(Stored items)
*** Block opens ***

Lemma stopped_step p w e c :
  running w = false → step (At p w) e c →
  (count receives [e] + reads_of c ≤ reads p ∧ count silent [e] + rank_of c ≤ rank p)%nat.
Proof.
  intros Hr Hs. inversion Hs; subst; unfold count; cbn [List.filter receives silent length reads rank].
  - cbn. rewrite Hr. cbn. lia.
  - cbn. lia.
  - destruct (go_bound (receive (turn_of [] interrupted [])) returned w 0 2); [apply returned_bound|lia].
  - destruct (go_bound (receive (turn_of [] d [])) returned w 0 2); [apply returned_bound|lia].
  - destruct (go_bound (log log_error (chars "Error receiving packet")) (λ _, Retesting) w 0 1); [cbn; lia|lia].
  - cbn. rewrite Hr. cbn. lia.
  - destruct (go_bound (report_stats config) (λ _, Testing) w 0 1); [cbn; lia|lia].
  - destruct (go_bound (signal_handler sig) (λ _, p) w (reads p) (rank p)); [done|lia].
  - destruct (go_bound (signal_handler sig;; receive (turn_of [] interrupted [])) returned w 0 2);
      [apply returned_bound|lia].
Qed.

Lemma count_cons f e tr : count f (e :: tr) = (count f [e] + count f tr)%nat.
Proof. unfold count. cbn. by destruct (f e). Qed.

Lemma stopped_steps p w tr c :
  logging_wf (logcfg w) → heap_wf (mem w) → running w = false → steps (At p w) tr c →
  (count receives tr + reads_of c ≤ reads p ∧ count silent tr + rank_of c ≤ rank p)%nat.
Proof.
  intros Hw Hwf Hrun Hs. remember (At p w) as c0 eqn:E. revert p w E Hw Hwf Hrun.
  induction Hs as [c|c e c1 tr c2 H1 H2 IH]; intros p w -> Hw Hwf Hrun; [done|].
  apply reached_step in H1 as Hr; [|done..]. apply stopped_step in H1 as [Ha Hb]; [|done].
  rewrite !(count_cons _ e tr). destruct c1 as [p1 w1|e1].
  - destruct Hr as [Hs1 Hr1]. rewrite Hrun in Hr1. cbn [reads_of rank_of] in Ha, Hb.
    destruct (IH p1 w1) as [Hc Hd]; [done|by rewrite (sv_logcfg _ _ _ Hs1)|exact (sv_wf _ _ _ Hs1)|done|]. lia.
  - apply steps_halted in H2 as [-> ->]. change (count ?f []) with 0%nat. cbn [reads_of rank_of] in *. lia.
Qed.

(** The loop never gets stuck but in [recv]. *)
Lemma progress p w : p ≠ Ended → p ≠ Waiting → ∃ c, step (At p w) Silent c.
Proof.
  intros H1 H2. destruct p; try done; try by eexists; constructor.
  destruct (initialized (nfq_ctx w)) eqn:E; eexists; by constructor.
Qed.

Lemma no_reads tr : count receives tr = 0%nat → received_in tr = [].
Proof.
  induction tr as [|e tr IH]; [done|]. rewrite count_cons. intros H. destruct e; cbn in H; [| |lia]; by apply IH.
Qed.

Lemma progress_of c :
  resting c ∨ ∃ c', step c Silent c'.
Proof.
  destruct c as [p w|e]; [|by left]. destruct (decide (p = Ended)) as [->|H1]; [by left|].
  destruct (decide (p = Waiting)) as [->|H2]; [by left|]. right. by apply progress.
Qed.

(** ** The promises *)

(** C5: The main loop of Main and the steps agree.  Every execution, with signals between any two steps, that has ended, waits or has halted ends like the run of the loop on some turns with the same messages in the same order and the same signals in the same order: same final state, but for the order and the time stamps of the lines in the log, of which none is lost, added or changed.  Conversely every run of the loop on turns is an execution with the same final state, log included, which shows the turns: the stop signals and the deliveries in their order, of the turns that the loop took if it ended, of all turns and then the late signals if it waits, and up to the message that faulted otherwise.  (The log can be written and the queue is open.) *)
Theorem steps_refine_main_loop w :
  ready w →
  (∀ tr c, steps (At Testing w) tr c → resting c →
     ∃ first turns lost, signals_in tr = first ++ turn_signals turns ++ lost ∧
       received_in tr = messages turns ∧
       res_rel ((deliver first;; main_loop turns lost) w) (result_of c)) ∧
  (∀ turns lost, ∃ tr c, steps (At Testing w) tr c ∧ resting c ∧ result_of c = main_loop turns lost w ∧
     explains turns lost (result_of c) (visible tr)).
Proof.
  intros Hr. split.
  - intros tr c Hs Hc. destruct (steps_simulated _ _ _ Hs Hc (proj1 Hr)) as (sigs & turns & lost & [H1 H2 _ _] & H).
    exists sigs, turns, lost. split_and!; [exact H1|exact H2|exact H].
  - intros turns lost. destruct (main_loop_realised turns lost w Hr) as (tr & c & H1 & H2 & H3 & H4).
    exists tr, c. split_and!; [done..|]. by rewrite H3.
Qed.

(** C14: At every moment of every execution, between any two steps and whatever signals came when, the objects of the heap, the files, the descriptors, the packet filter, the queue and the raw sockets are as at the start of the loop, each message received so far has had at most one verdict, which accepts it, and the flag says exactly whether a stop signal has come; an execution that does not go on has met an undefined behaviour in the processing of a message it received. *)
Theorem every_moment_leaks_nothing w tr c :
  logging_wf (logcfg w) → heap_wf (mem w) → steps (At Testing w) tr c →
  match c with
  | At _ w' => served (length (received_in tr)) w w' ∧
               running w' = running w && bool_decide (signals_in tr = [])
  | Halted e => ∃ u, e = Fault u ∧
                processing_fault os_send os_verdict config (carrying (received_in tr)) u w
  end.
Proof. intros Hw Hwf Hs. exact (reached_steps _ _ _ _ Hw Hwf Hs). Qed.

(** C6: A stop signal that comes at any point but one ends the loop: it reads no further message, makes at most two more steps of its own, is never stuck and never waits.  Between the test of the loop and the wait of [recv] the signal is lost: the loop waits although it has been told to stop, and only a message or another signal wakes it. *)
Theorem stop_signal_lost_only_before_wait p sig w :
  ready w → heap_wf (mem w) → stop_signal sig = true → p ≠ Ended →
  (p ≠ Calling → ∀ c1 tr c, step (At p w) (Signal sig) c1 → steps c1 tr c →
     count receives tr = 0%nat ∧ (count silent tr ≤ 2)%nat ∧
     ∃ p' w', c = At p' w' ∧ running w' = false ∧ (p' = Ended ∨ ∃ c', step c Silent c')) ∧
  (p = Calling → ∃ w', steps (At p w) [Signal sig; Silent] (At Waiting w') ∧ running w' = false ∧
     ∀ e c, step (At Waiting w') e c → silent e = false).
Proof.
  intros [Hw Hi] Hwf Hsig Hp. split.
  - intros Hp2 c1 tr c H1 Hs. apply reached_step in H1 as Hr1; [|done..].
    destruct (go_handler sig (λ _, p) w Hw) as (wh & Eh & Hwh & _).
    assert (∃ p1 w1, c1 = At p1 w1 ∧ reads p1 = 0%nat ∧ (rank p1 ≤ 2)%nat) as (p1 & w1 & -> & Hp1 & Hk).
    { inversion H1; subst; unfold go, mbind, PM_bind; rewrite Eh, ?receive_interrupted; eexists _, _;
        (split; [done|]); [destruct p; cbn; (done || lia)|destruct (returned_bound (-1)); lia]. }
    destruct Hr1 as [Hs1 Hrun]. rewrite bool_decide_eq_false_2, andb_false_r in Hrun by done.
    assert (logging_wf (logcfg w1)) as Hw1 by by rewrite (sv_logcfg _ _ _ Hs1).
    apply stopped_steps in Hs as Hst; [|done|exact (sv_wf _ _ _ Hs1)|done].
    destruct Hst as [Hc Hd]. rewrite Hp1 in Hc. split; [lia|]. split; [lia|].
    apply reached_steps in Hs as Hr; [|done|exact (sv_wf _ _ _ Hs1)].
    destruct c as [p' w'|e].
    + exists p', w'. split; [done|]. destruct Hr as [_ Hr]. rewrite Hrun in Hr. split; [done|].
      destruct (progress_of (At p' w')) as [Hrest|?]; [|by right].
      destruct p'; try done; [cbn in Hc; lia|by left].
    + destruct Hr as (u & _ & nfa & _ & _ & _ & _ & _ & Hin & _).
      rewrite messages_carrying, no_reads in Hin by lia. by apply not_elem_of_nil in Hin.
  - intros ->. destruct (signal_handler_at sig w Hw) as (o & b & E). specialize (E w eq_refl eq_refl eq_refl).
    eexists. split_and!.
    + eapply steps_step; [by apply step_signal|]. unfold go. rewrite E.
      apply steps_one, step_wait. exact Hi.
    + assert (reached w [Signal sig] (go (signal_handler sig) (λ _, Calling) w)) as Hr.
      { by apply (reached_step Calling); [..|apply step_signal]. }
      unfold go in Hr. rewrite E in Hr. destruct Hr as [_ Hr].
      by rewrite bool_decide_eq_false_2, andb_false_r in Hr.
    + intros e c H. by inversion H.
Qed.
End signals.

*** Block closes ***

#### PROBLEM
Beginning at the line above that contains "induction tr as", return each line exactly through the line that contains "(∀ tr c, steps", and no others.

#### RESULT OF THE EXERCISE
  induction tr as [|e tr IH]; [done|]. rewrite count_cons. intros H. destruct e; cbn in H; [| |lia]; by apply IH.
Qed.

Lemma progress_of c :
  resting c ∨ ∃ c', step c Silent c'.
Proof.
  destruct c as [p w|e]; [|by left]. destruct (decide (p = Ended)) as [->|H1]; [by left|].
  destruct (decide (p = Waiting)) as [->|H2]; [by left|]. right. by apply progress.
Qed.

(** ** The promises *)

(** C5: The main loop of Main and the steps agree.  Every execution, with signals between any two steps, that has ended, waits or has halted ends like the run of the loop on some turns with the same messages in the same order and the same signals in the same order: same final state, but for the order and the time stamps of the lines in the log, of which none is lost, added or changed.  Conversely every run of the loop on turns is an execution with the same final state, log included, which shows the turns: the stop signals and the deliveries in their order, of the turns that the loop took if it ended, of all turns and then the late signals if it waits, and up to the message that faulted otherwise.  (The log can be written and the queue is open.) *)
Theorem steps_refine_main_loop w :
  ready w →
  (∀ tr c, steps (At Testing w) tr c → resting c →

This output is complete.